Table of Contents
Introduction to Hashing
Introduction to Hashing
- Hashing is used in data compression, search engines, password protection, fraud detection, and securing websites.
- Central to technologies like Blockchain, Image Processing, and Load Balancing.
Functions and Hash Functions
- Functions: Map an input to an output (one-to-one, many-to-one, one-to-many, many-to-many).
- Pure Functions: Always produce the same output for a given input, without side effects.
- Impure Functions: Produce different outputs for the same input due to external factors.
- Hashing: Converts input data to a fixed-length output (hash) using a hash function.
- Hash Functions: Deterministic and produce fixed-length outputs.
Collisions in Hashing
- Collisions: Occur when different inputs produce the same hash output. While hashing algorithms aim to minimize collisions, they are mathematically inevitable due to the limited number of possible hash outputs compared to the infinite number of potential inputs.

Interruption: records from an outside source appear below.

(** Whatever is removed, the history grows. *)
Lemma history_grows upto w' rows s :
  log_pruned upto (w_db (sy_world s)) (w_db w') rows → log_grows (history s) (history (committed w' rows s)) rows.
Proof. intros [Hq Hn _ _]. by split. Qed.

Section stream_lemmas.
Context `{HE : HubEnv}.

Lemma db_query_run {A} (f : db → A) w :
  db_query f w = (Err EIO, wset_calls (S (w_calls w)) w) ∨ ∃ w', db_query f w = (Ok (f (w_db w)), w') ∧ w' = wset_calls (S (w_calls w)) w.
Proof.
  unfold db_query, db_call. destruct (h_io _); [by left|]. right. eexists. split; [|done]. by destruct w.
Qed.

(** One step towards the loop. *)
Lemma stream_open_spec at_ w a fs w' :
  stream_open at_ w = (Ok (a, fs), w') →
  w_db w' = w_db w ∧
  match at_ with
  | AtWindow since => w_broker w' = w_broker w ∧
      (a = Closed ∧ fs = [resync "cursor_expired"] ∨ a = AtSubscribe since ∧ fs = [])
  | AtSubscribe since => a = AtReplay since (br_next (w_broker w)) ∧ fs = [] ∧
      w_broker w' = (Subscribe (w_broker w)).2
  | AtReplay since ch =>
      a = Closed ∧ fs = [resync "internal"] ∨
      w_broker w' = w_broker w ∧
      let es := entry_of <$> changes_after since (w_db w) in
      a = InLoop ch (foldl (λ _ e, ce_Seq e) since es) ∧ fs = frame_of <$> es
  | _ => a = at_ ∧ fs = [] ∧ w' = w
  end.
Proof.
  destruct at_ as [since|since|since ch|ch last|]; cbn [stream_open].
  - unfold minChangeSeq, st_try. unfold mbind, stM_bind.
    destruct (db_query_run (λ d, min_seq (d_changes d)) w) as [->|(w1 & -> & ->)].
    + intros [= <- <- <-]. eauto.
    + unfold mret, stM_ret. destruct (min_seq _); [case_decide|]; intros [= <- <- <-]; eauto.
  - unfold subscribe, mbind, stM_bind, mret, stM_ret. cbn. intros [= <- <- <-]. eauto.
  - unfold changesSince, st_try. unfold mbind, stM_bind.
    destruct (db_query_run (λ d, entry_of <$> changes_after since d) w) as [->|(w1 & -> & ->)].
    + intros [= <- <- <-]. eauto.
    + intros [= <- <- <-]. split; [done|]. by right.
  - by intros [= <- <- <-].
  - by intros [= <- <- <-].
Qed.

- Pigeonhole Principle: Explains why collisions are unavoidable. If you have more items than containers, at least one container must hold more than one item. Similarly, with more possible inputs than unique hash outputs, some inputs will inevitably share the same hash.

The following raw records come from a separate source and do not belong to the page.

(* @src hub/api.go 289-365 handleMessages *)
Definition handleMessages (filterQ limitQ cursor srcFilter : string) : HM (reply (listing messageJSON)) :=
  let filter_ := if decide (filterQ = "") then "all" else filterQ in
  if decide (filter_ ∉ ["all"; "unread"; "feedback"; "faults"]) then mret (errInvalid "filter 非法")
  else match list_limit limitQ with
  | None => mret (errInvalid "limit 非法")
  | Some limit =>
    r ← st_try (messagesPage filter_ srcFilter cursor limit);
    mret match r with Ok page => Reply 200 page | Err _ => errInternal end
  end%string.

(* @src hub/api.go 367-386 handleMessageDetail *)
Definition handleMessageDetail (id : string) : HM (reply (messageJSON * option faultJSON)) :=
  r ← st_try (loadMessage id);
  match r with
  | Err ENoRows => mret errNotFound
  | Err _ => mret errInternal
  | Ok m =>
    mj ← message_json m;
    fj ← match m_FaultID m with
         | Some fid =>
           f ← st_try (loadFault fid);
           match f with Ok f => fj ← fault_json f; mret (Some fj) | Err _ => mret None end
         | None => mret None
         end;
    mret (Reply 200 (mj, fj))
  end.

(* @src hub/api.go 433-436 loadMessageTx *)
Definition loadMessageTx (id : string) : HM messageRow := tx_row (λ d, tbl_lookup id (d_messages d)).

(* @src hub/api.go 412-425 !setMessageRead *)
(** Stores a message's read mark, logs the message and stores the number it was logged under;
    the object as logged. *)
Definition store_read (m : messageRow) : HM (changeEntry * messageJSON) :=
  tx_exec (λ d, set_d_messages (tbl_update (m_ID m) (set_m_ReadAt (m_ReadAt m)) (d_messages d)) d) ;;
  mj ← message_json m;
  entry ← insertChangeObj "message" (m_ID m) (λ seq, DMessage (set_mj_ChangeSeq seq mj)) None;
  tx_exec (λ d, set_d_messages (tbl_update (m_ID m) (set_m_ChangeSeq (ce_Seq entry)) (d_messages d)) d) ;;
  mret (entry, set_mj_ChangeSeq (ce_Seq entry) mj).

(* @src hub/api.go 398-426 !setMessageRead *)
(** The transaction of [setMessageRead]. *)
Definition read_tx (id : string) (read : bool) : HM (list changeEntry * messageJSON) :=
  m ← loadMessageTx id;
  if decide (read = bool_decide (¬ is_null (m_ReadAt m))) then
    mj ← message_json m; mret ([], mj)
  else
    readAt ← (if read then now ← nowUTC; mret (Some (fmtTS now)) else mret None);
    r ← store_read (set_m_ReadAt readAt m);
    mret ([r.1], r.2).

(** The end of the handlers that mark one object: a missing row is the answer 404. *)
(* @src hub/api.go 428-437 !setMessageRead *)
Definition answer_marked {J} (r : outcome herr (list changeEntry * J)) : HM (reply J) :=
  match r with
  | Err ENoRows => mret errNotFound
  | Err _ => mret errInternal
  | Ok (changes, out) => publish changes ;; mret (Reply 200 out)
  end.

(* @src hub/api.go 388-431 setMessageRead *)
Definition setMessageRead (id : string) (read : bool) : HM (reply messageJSON) :=
  r ← st_try (withTx (read_tx id read)); answer_marked r.

(* @src hub/api.go 438-440 handleMessageRead *)
Definition handleMessageRead (id : string) : HM (reply messageJSON) := setMessageRead id true.
(* @src hub/api.go 442-444 handleMessageUnread *)
Definition handleMessageUnread (id : string) : HM (reply messageJSON) := setMessageRead id false.

(** The loop of [handleMessagesReadAll]. *)
(* @src hub/api.go 497-517 !handleMessagesReadAll *)
Definition read_one (now : string) (acc : list changeEntry * Z) (id : string) : HM (list changeEntry * Z) :=
  m ← loadMessageTx id;
  r ← store_read (set_m_ReadAt (Some now) m);
  mret (acc.1 ++ [r.1], acc.2 + 1).

(** Unread messages up to a time, [ORDER BY id]. *)
Definition id_order (a b : messageRow) : Prop := str_le (m_ID a) (m_ID b).
#[export] Instance id_order_dec a b : Decision (id_order a b).
Proof. unfold id_order. apply _. Defined.
(* @src hub/api.go 474-480 !handleMessagesReadAll *)
Definition unread_until (before : option string) (m : messageRow) : Prop :=
  is_null (m_ReadAt m) ∧ match before with Some t => str_le (m_ReceivedAt m) t | None => True end.
#[export] Instance unread_until_dec b m : Decision (unread_until b m).
Proof. unfold unread_until. destruct b; apply _. Defined.

(* @src hub/api.go 473-519 !handleMessagesReadAll *)
Definition read_all_tx (before : option string) : HM (list changeEntry * Z) :=
  ids ← tx_rows (λ d, m_ID <$> merge_sort id_order (filter (unread_until before) (d_messages d)));
  now ← nowUTC;
  st_foldl (read_one (fmtTS now)) ([], 0) ids.

(* @src hub/api.go 446-526 handleMessagesReadAll *)
Definition handleMessagesReadAll (before : option string) : HM (reply Z) :=
  let run beforeTS :=
    r ← st_try (withTx (read_all_tx beforeTS));
    match r with
    | Err _ => mret errInternal
    | Ok (changes, updated) => publish changes ;; mret (Reply 200 updated)
    end in
  match before with
  | Some s =>
    if decide (s = EmptyString) then run None
    else match parseTS s with
         | None => mret (errInvalid "before 非法")
         | Some t => run (Some (fmtTS t))
         end
  | None => run None
  end%string.

(** The query of the fault list. *)
Definition faultsPage (state : string) (cursor : option (string * string)) (limit : nat) : HM (listing faultJSON) :=
  rows ← db_rows (λ d, take (S limit) (filter (past_place cursor) (fault_rows state d)));
  cut_page limit fault_json (λ f, (f_LastEventAt f +:+ "|" +:+ f_ID f)%string) rows.

(* @src hub/api.go 530-598 handleFaults *)
Definition handleFaults (stateQ limitQ cursorQ : string) : HM (reply (listing faultJSON)) :=
  let state := if decide (stateQ = "") then "all" else stateQ in
  if decide (state ∉ ["open"; "resolved"; "all"]) then mret (errInvalid "state 非法")
  else match list_limit limitQ with
  | None => mret (errInvalid "limit 非法")
  | Some limit =>
    let run cursor :=
      r ← st_try (faultsPage state cursor limit);
      mret match r with Ok page => Reply 200 page | Err _ => errInternal end in
    if decide (cursorQ = "") then run None
    else match split_bar cursorQ with
         | None => mret (errInvalid "cursor 非法")
         | Some p => run (Some p)
         end
  end%string.

(* @src hub/api.go 611-635 !updateFaultFlags *)
(** The flags after an operation; [None] if there is nothing to do. *)
Definition fault_flags (op : string) (now : string) (f : faultRow) : option faultRow :=
  if decide (op = "read") then
    match f_ReadAt f with None => Some (set_f_ReadAt (Some now) f) | Some _ => None end
  else if decide (op = "mute") then
    match f_MutedAt f with None => Some (set_f_MutedUntil None (set_f_MutedAt (Some now) f)) | Some _ => None end
  else if decide (op = "unmute") then
    match f_MutedAt f with Some _ => Some (set_f_MutedUntil None (set_f_MutedAt None f)) | None => None end
  else Some f.

(** The columns the [UPDATE] writes. *)
(* @src hub/api.go 637-641 !updateFaultFlags *)
Definition copy_flags (g f : faultRow) : faultRow :=
  set_f_ReadAt (f_ReadAt g) (set_f_MutedAt (f_MutedAt g) (set_f_MutedUntil (f_MutedUntil g) f)).

(* @src hub/api.go 605-654 !updateFaultFlags *)
Definition flags_tx (id op : string) : HM (list changeEntry * faultJSON) :=
  f ← tx_row (λ d, tbl_lookup id (d_faults d));
  now ← nowUTC;
  match fault_flags op (fmtTS now) f with
  | None => fj ← fault_json f; mret ([], fj)
  | Some g =>
    tx_exec (λ d, set_d_faults (tbl_update (f_ID g) (copy_flags g) (d_faults d)) d) ;;
    fj ← fault_json g;
    entry ← insertChangeObj "fault" (f_ID g) (λ seq, DFault (set_fj_ChangeSeq seq fj)) None;
    tx_exec (λ d, set_d_faults (tbl_update (f_ID g) (set_f_ChangeSeq (ce_Seq entry)) (d_faults d)) d) ;;
    mret ([entry], set_fj_ChangeSeq (ce_Seq entry) fj)
  end.

(* @src hub/api.go 600-661 updateFaultFlags *)
Definition updateFaultFlags (id op : string) : HM (reply faultJSON) :=
  r ← st_try (withTx (flags_tx id op)); answer_marked r.

(* @src hub/api.go 663-665 handleFaultRead *)
Definition handleFaultRead (id : string) : HM (reply faultJSON) := updateFaultFlags id "read".
(* @src hub/api.go 666-668 handleFaultMute *)
Definition handleFaultMute (id : string) : HM (reply faultJSON) := updateFaultFlags id "mute".
(* @src hub/api.go 669-671 handleFaultUnmute *)
Definition handleFaultUnmute (id : string) : HM (reply faultJSON) := updateFaultFlags id "unmute".
End messages.

(** ** Metric series *)

(* @src hub/api.go 679-682 !seriesMetrics *)
Definition seriesMetrics : list string :=
  ["cpu_percent"; "mem_percent"; "disk_percent"; "net_rx_bps"; "net_tx_bps"]%string.

(** [from] and [to], empty when the query has none. *)
Definition in_range (fromTS toTS ts : string) : Prop :=
  (fromTS = EmptyString ∨ str_le fromTS ts) ∧ (toTS = EmptyString ∨ str_le ts toTS).
#[export] Instance in_range_dec f t ts : Decision (in_range f t ts).
Proof. unfold in_range. apply _. Defined.

(** A bound of the range, rewritten; [None] is the answer 400. *)
(* @src hub/api.go 712-728 !handleMetricsSeries *)
Definition series_bound (s : string) : option string :=
  if decide (s = EmptyString) then Some EmptyString else fmtTS <$> parseTS s.

(* @src hub/api.go 789-798 !bucketOf *)
Definition bucketOf (step ts : string) : string :=
  if decide (step = "5m"%string) then ts
  else match parseTS ts with Some t => fmtTS (time_truncate t Hour) | None => ts end.

(** One row of the loop over the five-minute rows: the groups and the order they came in. *)
(* @src hub/api.go 801-824 !handleMetricsSeries *)
Definition add_row (step : string) (acc : list string * gmap string agg) (r : rollRow)
    : list string * gmap string agg :=
  let bk := bucketOf step (m5_bucket r) in
  let '(order, g) :=
    match acc.2 !! bk with
    | Some g => (acc.1, g)
    | None => (acc.1 ++ [bk], {| ag_sumW := S754_zero false; ag_min := m5_min r; ag_max := m5_max r; ag_n := 0 |})
    end in
  (order, <[bk := {| ag_sumW := f64_add (ag_sumW g) (f64_mul (m5_avg r) (f64_of_Z (m5_n r)));
                     ag_min := if f64_lt (m5_min r) (ag_min g) then m5_min r else ag_min g;
                     ag_max := if f64_lt (ag_max g) (m5_max r) then m5_max r else ag_max g;
                     ag_n := wrap64 (ag_n g + m5_n r) |}]> acc.2).

(* @src hub/api.go 825-832 !handleMetricsSeries *)
Definition agg_point (groups : gmap string agg) (bk : string) : list point :=
  match groups !! bk with
  | Some g => [{| pt_TS := bk;
                  pt_Avg := if decide (0 < ag_n g) then f64_div (ag_sumW g) (f64_of_Z (ag_n g)) else S754_zero false;
                  pt_Min := ag_min g; pt_Max := ag_max g |}]
  | None => []
  end.

(* @src hub/api.go 799-832 !handleMetricsSeries *)
Definition series_of (step : string) (rows : list rollRow) : list point :=
  let '(order, groups) := foldl (add_row step) ([], ∅) rows in concat (agg_point groups <$> order).

(* @src hub/api.go 740-751 !handleMetricsSeries *)
Definition raw_series (src metric label fromTS toTS : string) (d : db) : list rawRow :=
  merge_sort (λ a b, str_le (mr_ts a) (mr_ts b))
    (filter (λ r, mr_source_id r = src ∧ mr_metric r = metric ∧ mr_label r = label ∧ in_range fromTS toTS (mr_ts r)) (d_raw d)).
(* @src hub/api.go 767-779 !handleMetricsSeries *)
Definition roll_series (src metric label fromTS toTS : string) (d : db) : list rollRow :=
  merge_sort (λ a b, str_le (m5_bucket a) (m5_bucket b))
    (filter (λ r, m5_source_id r = src ∧ m5_metric r = metric ∧ m5_label r = label ∧ in_range fromTS toTS (m5_bucket r)) (d_5m d)).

- Collision Probability: The chances of encountering a collision with SHA-1 are extraordinarily low. For practical purposes, it is highly unlikely to happen. The probability is comparable to winning a lottery multiple times in a row.
- SHA-1: A popular hashing algorithm used in Git.
Git Initialization
What is a Git Repository?
- A Git repository (repo) is a virtual storage for your project, saving versions of your work and tracking changes.